The Privacy and Electronic Communications Regulations 2003 (PECR) sit alongside the Data Protection Act and give people specific privacy rights in relation to electronic communications. There are specific rules covering:
- marketing calls, emails, texts and faxes;
- cookies (and similar technologies);
- keeping communications services secure; and
- customer privacy as regards traffic and location data, itemised billing, line identification, and directory listings.

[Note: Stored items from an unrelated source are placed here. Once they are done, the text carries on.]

Lemma ino_push_post i evs x name i' n : queue_ok i evs -> event_ok x -> ~ is_overflow x -> default [] name = e_name x ->
  ino_push i (e_wd x) (e_mask x) (e_cookie x) name = (i', n) -> push_post i evs x i' n.
Proof.
  intros Hq Hx Hno Hnm. unfold ino_push. rewrite Hnm.
  assert (name_len name = nlen (e_name x)) as -> by (unfold nlen, name_len; by rewrite Hnm).
  assert (forall l, same_as_last i (e_wd x) (e_mask x) (e_cookie x) l name = same_as_last i (e_wd x) (e_mask x) (e_cookie x) l (Some (e_name x))) as ->
    by (intros l; unfold same_as_last; by rewrite Hnm).
  rewrite (same_as_last_spec i evs) by done. destruct (decide (last evs = Some x)) as [Es|Hnl]; [rewrite bool_decide_true by done | rewrite bool_decide_false by done].
  { intros [= <- <-]. split; [done|]. exists evs. split; [done|]. by left. }
  destruct (queue_bounds i evs (qk_core _ _ Hq)) as (H1 & H2 & H3). pose proof (esize_bounds x Hx) as Hs. pose proof (sizes_nonneg evs).
  rewrite (u32_small (EV_SIZE + nlen (e_name x))) by (unfold esize, EV_SIZE in *; lia). fold (esize x).
  rewrite (u32_small (qtail i + esize x)) by (unfold INO_QBYTES, EV_SIZE in *; lia).
  set (j := if INO_QBYTES <? qtail i + esize x then ino_compact i else i).
  assert (queue_ok j evs /\ qtail j = (if INO_QBYTES <? qtail i + esize x then sizes evs else qtail i) /\ overflowed j = overflowed i /\ watches j = watches i) as (Jq & Jt & Jo & Jw).
  { unfold j. destruct (_ <? _); [destruct (ino_compact_ok i evs Hq) as (? & ? & ? & ? & ? & ? & _)|]; done. }
  destruct (queue_bounds j evs (qk_core _ _ Jq)) as (J1 & J2 & J3).
  rewrite (u32_small (qtail j + esize x)) by (unfold INO_QBYTES, EV_SIZE in *; lia).
  assert (room i evs x <-> qtail j + esize x + EV_SIZE <= INO_QBYTES) as Hroom by (unfold room; by rewrite <- Jt).
  destruct (Z.ltb_spec INO_QBYTES (qtail j + esize x + EV_SIZE)) as [Hfull|Hfit].
  - assert (~ room i evs x) as Hnr by (rewrite Hroom; lia). destruct (overflowed j) eqn:Eo; cbn [orb].
    { intros [= <- <-]. split; [done|]. exists evs. split; [done|]. do 3 right. by rewrite <- Jo. }
    assert (qtail j + EV_SIZE <= INO_QBYTES) as Hre by (by eapply no_over_room).
    rewrite (proj2 (Z.ltb_ge _ _)) by lia. intros [= <- <-]. split; [done|]. exists (evs ++ [overflow]). split; [|right; right; left; by rewrite <- Jo].
    apply (ino_store_ok j evs overflow true); [done | apply overflow_ok | done | | by right].
    rewrite filter_app, length_app, (qk_over _ _ (qk_core _ _ Jq)), Eo. done.
  - intros [= <- <-]. split; [done|]. exists (evs ++ [x]). split; [|right; left; by rewrite Hroom].
    rewrite <- (with_over_id j). apply (ino_store_ok j evs x); [done | done | unfold EV_SIZE in *; lia | | by left].
    rewrite filter_snoc_no by done. apply Jq.
Qed.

Where organisations are found to be acting outside the law, the Information Commissioner’s Office (ICO) will take action and encourages members of the public to report infringements. A recent case, which was brought to the ICO’s attention in just this way, illustrates that a breach of the PECR does not have to be deliberate for the perpetrator to be punished.
British Telecommunications plc (BT) has been fined £77,000 for sending nearly five million emails to customers without first gaining the necessary consent. Sending direct marketing emails without the customer’s agreement was a breach of the law.
The emails were sent between December 2015 and November 2016 promoting three charity initiatives – the BT ‘My Donate’ platform, Giving Tuesday and Stand up to Cancer.
Whilst BT accepted that emails for Giving Tuesday and Stand up to Cancer were unlawful, it disputed the ICO’s assessment that My Donate emails constituted direct marketing.
The ICO acknowledged that BT had not deliberately broken the rules but it should have known the risks and had failed to take reasonable steps to prevent them. In the ICO’s view, all of the emails sent constituted marketing and were not simply service messages. They had been delivered to recipients who had not given the necessary consent and were therefore sent in breach of Regulation 22 of the PECR.